Parental Involvement in Pain Reducing Measures

Objectives

In this pilot study, the aims were to determine the feasibility of whether pain behaviour in extremely and very preterm infants and perceived parental stress change when parents are involved in pain reducing measures, either actively, performing facilitated tucking or passively, observing the intervention, in comparison to the involvement of nurses only. In addition, the infant's pain reactivity and parental stress over three time points of measurement was of interest.

Methods

Extremely and very preterm infants in need of subcutaneous erythropoietin were randomly assigned to the two intervention groups. The intervention encompassed that one parent of each infant was involved during the painful procedure: Either parents executed facilitated tucking themselves or stood by, observing the procedure. Usual care involved that nurse executed facilitated tucking. All infants received 0.5ml of 30% oral glucose solution via cotton swab before the painful procedure. Infant pain was observed with the Bernese Pain Scale for Neonates (BPSN) and measured with the skin conductance algesimeter (SCA) before, during, and after the procedure.
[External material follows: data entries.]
(** The two carry chains of [FeToBytes] reduce the value into [0, p): the first
    computes the quotient [q], the second one subtracts [p * q]. *)
Lemma FeToBytes_limbs h :
  fe_bounded 3 h ->
  exists h', FeToBytes h = (limb_bytes h', h') /\ limbs_canonical h' /\
             fe_val h' = fe_val h mod prime25519.
Proof.
  unfold fe_bounded, within, even_unit, odd_unit. intros B.
  remember (FeToBytes h) as r eqn:Hr. destruct h as [a0 a1 a2 a3 a4 a5 a6 a7 a8 a9].
  cbv beta iota delta [FeToBytes fe0 fe1 fe2 fe3 fe4 fe5 fe6 fe7 fe8 fe9] in Hr.
  cbn [fe0 fe1 fe2 fe3 fe4 fe5 fe6 fe7 fe8 fe9] in B. break_and.
  do 51 (floor_step Hr).
  match type of Hr with
  | _ = let s0 := uint8 (Z.shiftr ?h0 0) in _ =>
    eexists (Fe h0 _ _ _ _ _ _ _ _ _); split; [exact Hr |]
  end.
  unfold limbs_canonical, fe_val, fe_sum; fe_simpl. split; [lia |].
  match goal with |- ?x = ?v mod _ =>
    set (v' := v);
    assert (0 <= x < 2 ^ 255 /\ x = v' + 19 * q9 - 2 ^ 255 * c9) as [Hx Ex] by (unfold v'; lia);
    assert (0 <= v' + q - 2 ^ 255 * q9 < 2 ^ 255) as Hq by (unfold v'; lia);
    assert (- 2 ^ 233 < v' - 2 ^ 230 * a9 < 2 ^ 233) as Hl by (unfold v'; lia)
  end.
  assert (0 <= v' - prime25519 * q9 < prime25519) by (unfold prime25519; clearbody v'; lia).
  apply (Z.mod_unique_pos _ _ q9); unfold prime25519 in *; clearbody v'; lia.
Qed.

(** *** From limbs to bytes *)

Lemma uint8_shr h k : 0 <= k -> uint8 (Z.shiftr h k) = h / 2 ^ k mod 256.
Proof. intros. rewrite uint8_mod, Z.shiftr_div_pow2 by lia. reflexivity. Qed.

Lemma int32_mod8 x : uint8 (int32 x) = uint8 x.
Proof.
  rewrite !uint8_mod, int32_mod, Zminus_mod, <- Zminus_mod.
  change (2 ^ 32) with (2 ^ 8 * 2 ^ 24). Z.div_mod_to_equations. lia.
Qed.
Parents' stress levels were measured before and after the painful procedure on the infant, using the Current Strain Short Questionnaire (CSSQ).

Feasibility of a subsequent trial was determined by assessing recruitment, measurement and active parental involvement. Quantitative data collection methods (i.e., questionnaires, algesimeter) were employed to determine the number of participants for a larger trial and measurement adequacy. Qualitative data (interviews) was employed to determine parents' perspectives of their involvement.